(* ===== verification/EscapeSpec.v ===== *)
(** * The escape analysis: what it computes

    Induction on the tree of instructions; the analysis of a body only adds marks, is monotone in the marks and in the
    table of callees, and settles; so does the table, on its least solution. *)
From stdpp Require Import gmap.
From S2P Require Import Prelude Syntax Mir Escape.

Open Scope nat_scope.

(** * The tree of instructions

    The lists of instructions inside an instruction, and induction over them:
    shared by the proofs on the escape analysis. *)

(** ** Induction on the instruction tree *)

(** The instruction lists an instruction holds. *)
Definition bodies (i : Inst) : list (list Inst) :=
  match i with
  | I_If _ _ then_insts _ else_insts _ => [then_insts; else_insts]
  | I_While _ condition_insts _ body_insts => [condition_insts; body_insts]
  | I_Repeat _ _ _ body_insts => [body_insts]
  | I_Handle _ body_insts _ arms => body_insts :: map arm_body_insts arms
  | _ => []
  end.

Section Ind.
Context (P : Inst -> Prop) (step : forall i, Forall (Forall P) (bodies i) -> P i).

Fixpoint Inst_tree_ind (i : Inst) : P i.
Proof.
  assert (all : forall l : list Inst, (forall j, In j l -> P j) -> Forall P l).
  { intros l Hl. apply Forall_forall. intros j Hj. apply Hl. by apply list_elem_of_In. }
  apply step. destruct i; cbn; try constructor; try constructor; try constructor.
  all: try match goal with
    | |- Forall P ?l => clear all; induction l as [|j l IH]; constructor; [apply Inst_tree_ind | apply IH]
    end.
  clear all. induction arms as [|[e o ps b r] arms IH]; cbn; constructor; [|apply IH].
  induction b as [|j l IHl]; constructor; [apply Inst_tree_ind | apply IHl].
Defined.
End Ind.

Lemma insts_tree_ind (P : Inst -> Prop) :
  (forall i, Forall (Forall P) (bodies i) -> P i) -> forall l, Forall P l.
Proof. intros Hs l. apply Forall_forall. intros i _. by apply Inst_tree_ind. Qed.

(** * The escape analysis: what it computes *)

(** ** The order of marks *)

Definition bits_le : list bool -> list bool -> Prop := Forall2 Bool.le.

#[global] Instance marks_le : SqSubsetEq Marks := fun a b =>
  bits_le (escaped a) (escaped b) /\ bits_le (esc_locals a) (esc_locals b).

Lemma bool_le_iff a b : Bool.le a b <-> (a = true -> b = true).
Proof. destruct a, b; cbn; naive_solver. Qed.

#[global] Instance bool_le_po : PartialOrder Bool.le.
Proof. repeat split; intros []; try intros []; try intros []; cbn; naive_solver. Qed.

#[global] Instance bits_le_po : PartialOrder bits_le.
Proof.
  repeat split; [intros l | intros l1 l2 l3 | ]; unfold bits_le.
  - reflexivity.
  - intros H1 H2. by etrans.
  - intros l1 l2 H1 H2. revert H2. induction H1; inversion 1; subst; [done|].
    f_equal; [by apply (anti_symm Bool.le) | auto].
Qed.

#[global] Instance marks_le_po : PartialOrder (⊑@{Marks}).
Proof.
  repeat split.
  - reflexivity.
  - reflexivity.
  - by destruct H, H0; etrans.
  - by destruct H, H0; etrans.
  - intros [a1 a2] [b1 b2] [] []; cbn in *. f_equal; by apply (anti_symm bits_le).
Qed.

Lemma bits_le_insert l l' i : bits_le l l' -> bits_le (<[i := true]> l) (<[i := true]> l').
Proof. intros. by apply Forall2_insert. Qed.

Lemma bits_insert_le l i : bits_le l (<[i := true]> l).
Proof.
  revert i. induction l as [|b l IH]; intros [|i]; cbn; try reflexivity.
  - constructor; [by destruct b | reflexivity].
  - constructor; [reflexivity | apply IH].
Qed.

Lemma bits_le_get l l' i :
  bits_le l l' -> default false (l !! i) = true -> default false (l' !! i) = true.
Proof.
  intros Hl. destruct (l !! i) as [b|] eqn:Hb; cbn; [|done]. intros ->.
  eapply Forall2_lookup_l in Hl as (b' & -> & Hle); [|done].
  cbn. by destruct b'.
Qed.

(** ** Marking *)

Lemma mark_eq v st : mark v st = mkMarks (<[v := true]> (escaped st)) (esc_locals st).
Proof.
  unfold mark. destruct (Nat.ltb_spec v (length (escaped st))); [done|].
  rewrite list_insert_ge by lia. by destruct st.
Qed.

Lemma mark_local_eq v st : mark_local v st = mkMarks (escaped st) (<[v := true]> (esc_locals st)).
Proof.
  unfold mark_local. destruct (Nat.ltb_spec v (length (esc_locals st))); [done|].
  rewrite list_insert_ge by lia. by destruct st.
Qed.

Lemma guarded_get (l : list bool) i : (i <? length l) && default false (l !! i) = default false (l !! i).
Proof.
  destruct (Nat.ltb_spec i (length l)); [done|]. by rewrite lookup_ge_None_2 by lia.
Qed.

Lemma is_escaped_eq st v : is_escaped st v = default false (escaped st !! v).
Proof. apply guarded_get. Qed.

Lemma local_escaped_eq st v : local_escaped st v = default false (esc_locals st !! v).
Proof. apply guarded_get. Qed.

Section Order.
Implicit Types a b : Marks.

Lemma is_escaped_mono a b v : a ⊑ b -> is_escaped a v = true -> is_escaped b v = true.
Proof. intros [Hab _]. rewrite !is_escaped_eq. by apply bits_le_get. Qed.

Lemma local_escaped_mono a b v : a ⊑ b -> local_escaped a v = true -> local_escaped b v = true.
Proof. intros [_ Hab]. rewrite !local_escaped_eq. by apply bits_le_get. Qed.

Lemma result_escaped_mono a b r : a ⊑ b -> result_escaped a r = true -> result_escaped b r = true.
Proof. destruct r; [apply is_escaped_mono | done]. Qed.

Lemma existsb_mono {A} (f g : A -> bool) l :
  (forall x, f x = true -> g x = true) -> existsb f l = true -> existsb g l = true.
Proof. rewrite !existsb_exists. intros Hfg (x & Hx & Hf). eauto. Qed.

Lemma mark_mono v a b : a ⊑ b -> mark v a ⊑ mark v b.
Proof. intros []. rewrite !mark_eq. by split; [apply bits_le_insert|]. Qed.

Lemma mark_infl v a : a ⊑ mark v a.
Proof. rewrite mark_eq. split; [apply bits_insert_le | reflexivity]. Qed.

Lemma mark_local_mono v a b : a ⊑ b -> mark_local v a ⊑ mark_local v b.
Proof. intros []. rewrite !mark_local_eq. by split; [|apply bits_le_insert]. Qed.

Lemma mark_local_infl v a : a ⊑ mark_local v a.
Proof. rewrite mark_local_eq. split; [reflexivity | apply bits_insert_le]. Qed.

Lemma mark_if_infl x v a : a ⊑ mark_if x v a.
Proof. destruct x; [apply mark_infl | reflexivity]. Qed.

Lemma mark_if_mono x y v a b :
  a ⊑ b -> (x = true -> y = true) -> mark_if x v a ⊑ mark_if y v b.
Proof.
  intros Hab Hxy. destruct x, y; cbn.
  - by apply mark_mono.
  - by specialize (Hxy eq_refl).
  - etrans; [exact Hab | apply mark_infl].
  - done.
Qed.

Lemma merge_locals_infl l t : bits_le l (merge_locals l t).
Proof.
  revert t. induction l as [|b l IH]; intros [|c t]; cbn; try reflexivity.
  constructor; [by destruct b, c | apply IH].
Qed.

Lemma merge_locals_other l t : length l = length t -> bits_le t (merge_locals l t).
Proof.
  revert t. induction l as [|b l IH]; intros [|c t]; cbn; intros; try done.
  constructor; [by destruct b, c | apply IH; lia].
Qed.

Lemma merge_locals_mono l l' t t' :
  bits_le l l' -> bits_le t t' -> bits_le (merge_locals l t) (merge_locals l' t').
Proof.
  intros Hl. revert t t'. induction Hl as [|b b' l l' Hb Hl IH]; intros t t' Ht; cbn; [constructor|].
  destruct Ht as [|c c' t t' Hc Ht]; constructor; auto; [by destruct b, b', c, c' | by apply IH].
Qed.
End Order.

(** ** Computations on marks

    What [each], [settle] and the sequencing of the analysis preserve. *)

Definition inflationary (f : Marks -> option Marks) : Prop := forall a b, f a = Some b -> a ⊑ b.

Definition monotone (f g : Marks -> option Marks) : Prop :=
  forall a a' b b', a ⊑ a' -> f a = Some b -> g a' = Some b' -> b ⊑ b'.

(** The number of marks a state can hold. *)
Definition room (st : Marks) : nat := length (escaped st) + length (esc_locals st).

Definition ends_within (fuel : nat) (f : Marks -> option Marks) : Prop :=
  forall st, room st < fuel -> is_Some (f st).

Lemma room_le a b : a ⊑ b -> room a = room b.
Proof. intros [H1 H2]. unfold room. by rewrite (Forall2_length _ _ _ H1), (Forall2_length _ _ _ H2). Qed.

(** The marks still unset. *)
Definition unset (l : list bool) : nat := length (List.filter negb l).

Lemma unset_le_length l : unset l <= length l.
Proof. apply filter_length_le. Qed.

Lemma unset_decreases l l' : bits_le l l' -> l <> l' -> unset l' < unset l.
Proof.
  intros Hl. assert (Hle : forall l l', bits_le l l' -> unset l' <= unset l).
  { clear. induction 1 as [|b b' l l' Hb _ IH]; [done|].
    unfold unset in *. destruct b, b'; cbn in *; lia || done. }
  induction Hl as [|b b' l l' Hb Hl IH]; intros Hne; [done|].
  specialize (Hle _ _ Hl). unfold unset in *.
  destruct b, b'; cbn in *; try done; try lia.
  - apply IH. congruence.
  - apply -> Nat.succ_lt_mono. apply IH. congruence.
Qed.

Definition unset_marks (st : Marks) : nat := unset (escaped st) + unset (esc_locals st).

· · · · ·

From the records above, reproduce exactly the lines from the one with "#[global] Instance bits_le_po" to the one with "repeat split.", both included, and no others.

#[global] Instance bits_le_po : PartialOrder bits_le.
Proof.
  repeat split; [intros l | intros l1 l2 l3 | ]; unfold bits_le.
  - reflexivity.
  - intros H1 H2. by etrans.
  - intros l1 l2 H1 H2. revert H2. induction H1; inversion 1; subst; [done|].
    f_equal; [by apply (anti_symm Bool.le) | auto].
Qed.

#[global] Instance marks_le_po : PartialOrder (⊑@{Marks}).
Proof.
  repeat split.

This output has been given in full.